* DATA UNDER STUDY *
>>>
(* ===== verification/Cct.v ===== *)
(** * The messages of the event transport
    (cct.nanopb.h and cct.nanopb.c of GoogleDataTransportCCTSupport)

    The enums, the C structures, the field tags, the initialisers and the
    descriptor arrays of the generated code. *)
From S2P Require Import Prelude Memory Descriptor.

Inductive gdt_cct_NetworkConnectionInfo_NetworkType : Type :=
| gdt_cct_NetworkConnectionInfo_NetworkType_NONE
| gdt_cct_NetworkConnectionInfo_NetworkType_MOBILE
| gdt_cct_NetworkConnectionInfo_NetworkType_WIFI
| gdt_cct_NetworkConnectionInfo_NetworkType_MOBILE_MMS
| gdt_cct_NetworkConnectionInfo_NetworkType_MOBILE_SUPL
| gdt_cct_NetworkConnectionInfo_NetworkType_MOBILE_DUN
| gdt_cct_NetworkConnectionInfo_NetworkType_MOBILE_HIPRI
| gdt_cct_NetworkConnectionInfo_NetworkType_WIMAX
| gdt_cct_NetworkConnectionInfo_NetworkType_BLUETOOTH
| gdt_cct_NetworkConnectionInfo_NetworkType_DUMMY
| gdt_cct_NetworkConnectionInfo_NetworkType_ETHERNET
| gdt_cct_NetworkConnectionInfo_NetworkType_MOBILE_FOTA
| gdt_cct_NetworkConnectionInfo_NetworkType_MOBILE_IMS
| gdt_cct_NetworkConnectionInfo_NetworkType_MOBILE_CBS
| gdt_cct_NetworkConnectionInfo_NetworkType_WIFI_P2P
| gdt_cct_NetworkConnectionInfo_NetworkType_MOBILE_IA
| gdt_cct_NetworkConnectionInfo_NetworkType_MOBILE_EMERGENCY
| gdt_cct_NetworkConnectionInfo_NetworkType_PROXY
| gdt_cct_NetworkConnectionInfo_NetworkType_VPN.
<<<
>>>
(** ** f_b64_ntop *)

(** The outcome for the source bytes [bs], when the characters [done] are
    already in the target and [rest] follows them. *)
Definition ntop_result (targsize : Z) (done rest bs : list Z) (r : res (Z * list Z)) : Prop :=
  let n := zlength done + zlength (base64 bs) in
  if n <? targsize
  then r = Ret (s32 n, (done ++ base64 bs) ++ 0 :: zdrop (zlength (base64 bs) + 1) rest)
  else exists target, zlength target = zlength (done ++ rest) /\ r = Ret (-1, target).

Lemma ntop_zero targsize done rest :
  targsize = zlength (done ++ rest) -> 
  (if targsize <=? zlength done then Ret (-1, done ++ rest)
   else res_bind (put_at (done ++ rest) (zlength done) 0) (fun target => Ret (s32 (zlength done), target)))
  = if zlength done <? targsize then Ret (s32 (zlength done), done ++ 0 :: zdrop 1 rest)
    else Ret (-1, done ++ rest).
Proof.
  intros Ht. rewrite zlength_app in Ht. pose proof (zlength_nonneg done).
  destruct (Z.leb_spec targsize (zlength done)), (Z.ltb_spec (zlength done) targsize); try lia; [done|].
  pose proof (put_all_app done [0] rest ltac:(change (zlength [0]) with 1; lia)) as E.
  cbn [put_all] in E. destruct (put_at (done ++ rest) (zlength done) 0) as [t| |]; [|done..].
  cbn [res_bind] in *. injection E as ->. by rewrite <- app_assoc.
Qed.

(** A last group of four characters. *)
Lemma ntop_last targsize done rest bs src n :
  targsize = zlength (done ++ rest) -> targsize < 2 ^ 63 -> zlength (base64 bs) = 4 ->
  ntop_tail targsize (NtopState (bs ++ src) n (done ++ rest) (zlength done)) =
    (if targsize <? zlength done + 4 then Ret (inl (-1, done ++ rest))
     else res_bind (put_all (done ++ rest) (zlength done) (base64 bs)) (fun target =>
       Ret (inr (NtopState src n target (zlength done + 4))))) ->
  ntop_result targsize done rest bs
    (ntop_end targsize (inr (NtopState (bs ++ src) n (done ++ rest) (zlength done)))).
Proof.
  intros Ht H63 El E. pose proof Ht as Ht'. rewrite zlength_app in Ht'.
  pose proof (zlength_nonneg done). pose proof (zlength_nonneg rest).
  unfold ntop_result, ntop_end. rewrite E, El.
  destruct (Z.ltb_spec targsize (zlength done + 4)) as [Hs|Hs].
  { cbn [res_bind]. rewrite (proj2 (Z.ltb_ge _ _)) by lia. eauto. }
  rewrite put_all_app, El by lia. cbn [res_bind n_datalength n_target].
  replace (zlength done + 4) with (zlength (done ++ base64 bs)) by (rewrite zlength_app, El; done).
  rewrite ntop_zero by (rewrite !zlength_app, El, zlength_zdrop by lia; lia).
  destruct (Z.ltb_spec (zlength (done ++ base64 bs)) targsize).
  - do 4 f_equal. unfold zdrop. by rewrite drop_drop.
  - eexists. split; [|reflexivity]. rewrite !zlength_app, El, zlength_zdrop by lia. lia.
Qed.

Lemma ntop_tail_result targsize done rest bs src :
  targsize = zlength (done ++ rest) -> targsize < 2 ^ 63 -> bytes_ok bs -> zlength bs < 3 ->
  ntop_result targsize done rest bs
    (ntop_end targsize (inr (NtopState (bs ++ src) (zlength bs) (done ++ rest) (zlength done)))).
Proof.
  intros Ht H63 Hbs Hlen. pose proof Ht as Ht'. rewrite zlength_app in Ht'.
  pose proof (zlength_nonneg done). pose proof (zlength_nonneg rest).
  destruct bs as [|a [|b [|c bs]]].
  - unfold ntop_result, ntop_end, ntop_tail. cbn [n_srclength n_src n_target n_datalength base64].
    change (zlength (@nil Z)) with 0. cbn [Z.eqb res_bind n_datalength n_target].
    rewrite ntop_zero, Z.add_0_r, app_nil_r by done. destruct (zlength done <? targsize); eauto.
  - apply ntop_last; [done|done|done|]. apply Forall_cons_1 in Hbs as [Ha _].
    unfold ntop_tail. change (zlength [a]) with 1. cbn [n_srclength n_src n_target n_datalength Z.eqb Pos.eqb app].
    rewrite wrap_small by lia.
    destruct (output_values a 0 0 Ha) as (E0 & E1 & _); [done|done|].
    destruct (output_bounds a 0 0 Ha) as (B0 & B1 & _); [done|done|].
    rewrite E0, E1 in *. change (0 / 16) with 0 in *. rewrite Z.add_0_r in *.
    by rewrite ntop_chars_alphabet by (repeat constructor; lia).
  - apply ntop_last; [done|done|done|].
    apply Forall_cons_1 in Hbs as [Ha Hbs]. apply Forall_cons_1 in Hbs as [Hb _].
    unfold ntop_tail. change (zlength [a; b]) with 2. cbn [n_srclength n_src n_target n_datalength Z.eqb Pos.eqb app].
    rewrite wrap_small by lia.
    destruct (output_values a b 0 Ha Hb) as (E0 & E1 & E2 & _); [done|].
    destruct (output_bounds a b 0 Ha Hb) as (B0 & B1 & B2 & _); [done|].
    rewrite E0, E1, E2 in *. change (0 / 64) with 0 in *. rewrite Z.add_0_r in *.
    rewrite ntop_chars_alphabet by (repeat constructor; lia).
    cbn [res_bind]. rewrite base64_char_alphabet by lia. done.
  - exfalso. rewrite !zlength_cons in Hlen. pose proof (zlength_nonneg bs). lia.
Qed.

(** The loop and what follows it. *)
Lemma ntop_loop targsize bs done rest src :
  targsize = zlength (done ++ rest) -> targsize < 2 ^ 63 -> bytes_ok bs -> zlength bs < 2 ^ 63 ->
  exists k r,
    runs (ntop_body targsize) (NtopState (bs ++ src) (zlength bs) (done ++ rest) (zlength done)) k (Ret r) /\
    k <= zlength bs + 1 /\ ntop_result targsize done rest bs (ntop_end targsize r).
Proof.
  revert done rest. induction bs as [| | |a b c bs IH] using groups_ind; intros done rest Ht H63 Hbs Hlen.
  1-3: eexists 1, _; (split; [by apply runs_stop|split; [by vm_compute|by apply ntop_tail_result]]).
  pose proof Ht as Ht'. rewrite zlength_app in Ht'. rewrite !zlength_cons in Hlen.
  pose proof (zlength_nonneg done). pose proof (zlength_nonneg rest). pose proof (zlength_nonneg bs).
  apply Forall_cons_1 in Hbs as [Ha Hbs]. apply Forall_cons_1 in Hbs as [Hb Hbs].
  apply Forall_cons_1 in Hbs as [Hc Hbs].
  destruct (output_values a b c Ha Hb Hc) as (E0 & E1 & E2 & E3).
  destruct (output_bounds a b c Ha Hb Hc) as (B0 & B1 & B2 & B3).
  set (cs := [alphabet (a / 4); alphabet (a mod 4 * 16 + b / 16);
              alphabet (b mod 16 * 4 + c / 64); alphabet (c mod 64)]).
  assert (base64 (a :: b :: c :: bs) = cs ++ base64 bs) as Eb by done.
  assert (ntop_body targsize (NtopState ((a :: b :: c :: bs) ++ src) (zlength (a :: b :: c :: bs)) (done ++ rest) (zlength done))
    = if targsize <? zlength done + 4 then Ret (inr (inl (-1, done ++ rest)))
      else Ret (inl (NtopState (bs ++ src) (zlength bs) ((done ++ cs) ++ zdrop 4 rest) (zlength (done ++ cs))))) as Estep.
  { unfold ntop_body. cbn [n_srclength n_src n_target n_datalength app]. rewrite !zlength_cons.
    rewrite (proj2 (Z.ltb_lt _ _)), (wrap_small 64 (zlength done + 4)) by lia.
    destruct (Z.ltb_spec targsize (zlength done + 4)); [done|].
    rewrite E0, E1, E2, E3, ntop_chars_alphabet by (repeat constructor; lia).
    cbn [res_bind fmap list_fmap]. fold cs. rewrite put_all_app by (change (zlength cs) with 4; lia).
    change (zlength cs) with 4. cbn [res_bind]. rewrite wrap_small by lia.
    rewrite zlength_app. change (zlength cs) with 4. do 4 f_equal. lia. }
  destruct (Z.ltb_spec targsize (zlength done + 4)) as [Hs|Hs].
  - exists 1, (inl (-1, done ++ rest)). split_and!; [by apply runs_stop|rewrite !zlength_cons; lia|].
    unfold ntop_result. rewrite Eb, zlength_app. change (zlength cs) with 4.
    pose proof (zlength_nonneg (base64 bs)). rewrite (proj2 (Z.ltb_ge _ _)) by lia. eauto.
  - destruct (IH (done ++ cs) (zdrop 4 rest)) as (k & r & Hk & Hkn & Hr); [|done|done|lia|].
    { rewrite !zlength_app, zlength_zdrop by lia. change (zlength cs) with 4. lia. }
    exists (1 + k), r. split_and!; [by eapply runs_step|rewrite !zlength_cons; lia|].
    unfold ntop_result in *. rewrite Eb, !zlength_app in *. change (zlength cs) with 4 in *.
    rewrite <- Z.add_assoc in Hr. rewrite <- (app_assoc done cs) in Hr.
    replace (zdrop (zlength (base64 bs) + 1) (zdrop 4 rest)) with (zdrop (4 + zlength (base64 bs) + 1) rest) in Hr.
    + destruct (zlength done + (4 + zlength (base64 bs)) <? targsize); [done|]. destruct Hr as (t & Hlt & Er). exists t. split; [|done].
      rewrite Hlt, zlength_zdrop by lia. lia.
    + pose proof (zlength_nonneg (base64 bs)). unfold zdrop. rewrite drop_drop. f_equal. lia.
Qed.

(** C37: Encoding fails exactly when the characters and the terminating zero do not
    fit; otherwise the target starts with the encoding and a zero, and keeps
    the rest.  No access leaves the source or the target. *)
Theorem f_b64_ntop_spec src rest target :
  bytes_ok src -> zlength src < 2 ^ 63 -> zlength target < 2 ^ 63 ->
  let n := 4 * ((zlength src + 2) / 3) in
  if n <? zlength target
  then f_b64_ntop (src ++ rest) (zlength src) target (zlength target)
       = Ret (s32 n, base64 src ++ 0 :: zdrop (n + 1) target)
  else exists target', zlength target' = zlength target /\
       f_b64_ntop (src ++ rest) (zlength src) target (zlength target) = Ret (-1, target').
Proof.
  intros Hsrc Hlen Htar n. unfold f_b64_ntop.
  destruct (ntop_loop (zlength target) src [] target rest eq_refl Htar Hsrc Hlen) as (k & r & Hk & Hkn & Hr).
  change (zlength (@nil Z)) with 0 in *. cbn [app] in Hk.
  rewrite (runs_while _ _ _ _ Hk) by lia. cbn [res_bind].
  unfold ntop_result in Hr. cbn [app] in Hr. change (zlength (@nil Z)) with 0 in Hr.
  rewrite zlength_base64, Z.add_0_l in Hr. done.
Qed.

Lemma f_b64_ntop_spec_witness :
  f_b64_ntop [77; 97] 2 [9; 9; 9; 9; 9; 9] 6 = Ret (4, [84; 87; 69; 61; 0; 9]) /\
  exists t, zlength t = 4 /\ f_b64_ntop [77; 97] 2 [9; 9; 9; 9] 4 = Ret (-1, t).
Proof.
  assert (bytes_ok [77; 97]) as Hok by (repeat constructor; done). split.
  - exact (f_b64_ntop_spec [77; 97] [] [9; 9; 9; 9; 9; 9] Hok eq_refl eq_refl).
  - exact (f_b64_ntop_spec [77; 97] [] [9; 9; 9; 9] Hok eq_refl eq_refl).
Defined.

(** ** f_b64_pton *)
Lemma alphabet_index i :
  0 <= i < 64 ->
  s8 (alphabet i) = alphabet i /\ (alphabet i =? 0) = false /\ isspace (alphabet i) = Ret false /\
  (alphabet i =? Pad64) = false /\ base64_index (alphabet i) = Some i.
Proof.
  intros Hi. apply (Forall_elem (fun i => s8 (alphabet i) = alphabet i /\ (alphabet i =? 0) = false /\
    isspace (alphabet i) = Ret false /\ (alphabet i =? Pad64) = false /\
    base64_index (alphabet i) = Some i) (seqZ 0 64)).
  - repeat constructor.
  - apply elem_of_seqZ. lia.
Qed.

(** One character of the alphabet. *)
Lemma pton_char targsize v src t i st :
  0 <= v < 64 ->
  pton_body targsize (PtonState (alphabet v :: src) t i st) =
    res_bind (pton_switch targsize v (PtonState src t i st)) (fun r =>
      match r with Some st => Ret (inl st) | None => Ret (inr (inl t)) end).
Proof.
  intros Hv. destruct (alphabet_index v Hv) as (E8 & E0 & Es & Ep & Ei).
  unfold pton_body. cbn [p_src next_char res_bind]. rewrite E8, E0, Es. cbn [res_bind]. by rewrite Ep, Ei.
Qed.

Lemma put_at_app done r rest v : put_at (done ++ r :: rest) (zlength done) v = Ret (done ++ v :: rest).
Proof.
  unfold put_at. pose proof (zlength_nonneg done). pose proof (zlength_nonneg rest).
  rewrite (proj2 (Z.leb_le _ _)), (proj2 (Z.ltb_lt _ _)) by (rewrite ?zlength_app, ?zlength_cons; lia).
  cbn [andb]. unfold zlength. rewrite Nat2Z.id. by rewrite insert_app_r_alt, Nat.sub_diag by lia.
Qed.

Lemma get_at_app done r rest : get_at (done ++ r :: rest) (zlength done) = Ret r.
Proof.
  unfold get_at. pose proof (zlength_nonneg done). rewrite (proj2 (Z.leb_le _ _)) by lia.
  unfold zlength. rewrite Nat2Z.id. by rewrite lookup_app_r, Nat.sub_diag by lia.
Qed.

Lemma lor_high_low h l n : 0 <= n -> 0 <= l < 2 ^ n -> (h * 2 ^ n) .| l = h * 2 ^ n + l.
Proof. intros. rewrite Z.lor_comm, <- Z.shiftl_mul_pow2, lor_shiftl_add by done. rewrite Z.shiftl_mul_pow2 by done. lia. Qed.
<<<
* PROBLEM TO WORK ON *
Of the entries above, repeat exactly the lines from the line with "destruct bs as [|a [|b [|c bs]]]." through the line with "bs < 2 ^ 63 ->", both of them included.

* COMPLETED TASK *
  destruct bs as [|a [|b [|c bs]]].
  - unfold ntop_result, ntop_end, ntop_tail. cbn [n_srclength n_src n_target n_datalength base64].
    change (zlength (@nil Z)) with 0. cbn [Z.eqb res_bind n_datalength n_target].
    rewrite ntop_zero, Z.add_0_r, app_nil_r by done. destruct (zlength done <? targsize); eauto.
  - apply ntop_last; [done|done|done|]. apply Forall_cons_1 in Hbs as [Ha _].
    unfold ntop_tail. change (zlength [a]) with 1. cbn [n_srclength n_src n_target n_datalength Z.eqb Pos.eqb app].
    rewrite wrap_small by lia.
    destruct (output_values a 0 0 Ha) as (E0 & E1 & _); [done|done|].
    destruct (output_bounds a 0 0 Ha) as (B0 & B1 & _); [done|done|].
    rewrite E0, E1 in *. change (0 / 16) with 0 in *. rewrite Z.add_0_r in *.
    by rewrite ntop_chars_alphabet by (repeat constructor; lia).
  - apply ntop_last; [done|done|done|].
    apply Forall_cons_1 in Hbs as [Ha Hbs]. apply Forall_cons_1 in Hbs as [Hb _].
    unfold ntop_tail. change (zlength [a; b]) with 2. cbn [n_srclength n_src n_target n_datalength Z.eqb Pos.eqb app].
    rewrite wrap_small by lia.
    destruct (output_values a b 0 Ha Hb) as (E0 & E1 & E2 & _); [done|].
    destruct (output_bounds a b 0 Ha Hb) as (B0 & B1 & B2 & _); [done|].
    rewrite E0, E1, E2 in *. change (0 / 64) with 0 in *. rewrite Z.add_0_r in *.
    rewrite ntop_chars_alphabet by (repeat constructor; lia).
    cbn [res_bind]. rewrite base64_char_alphabet by lia. done.
  - exfalso. rewrite !zlength_cons in Hlen. pose proof (zlength_nonneg bs). lia.
Qed.

(** The loop and what follows it. *)
Lemma ntop_loop targsize bs done rest src :
  targsize = zlength (done ++ rest) -> targsize < 2 ^ 63 -> bytes_ok bs -> zlength bs < 2 ^ 63 ->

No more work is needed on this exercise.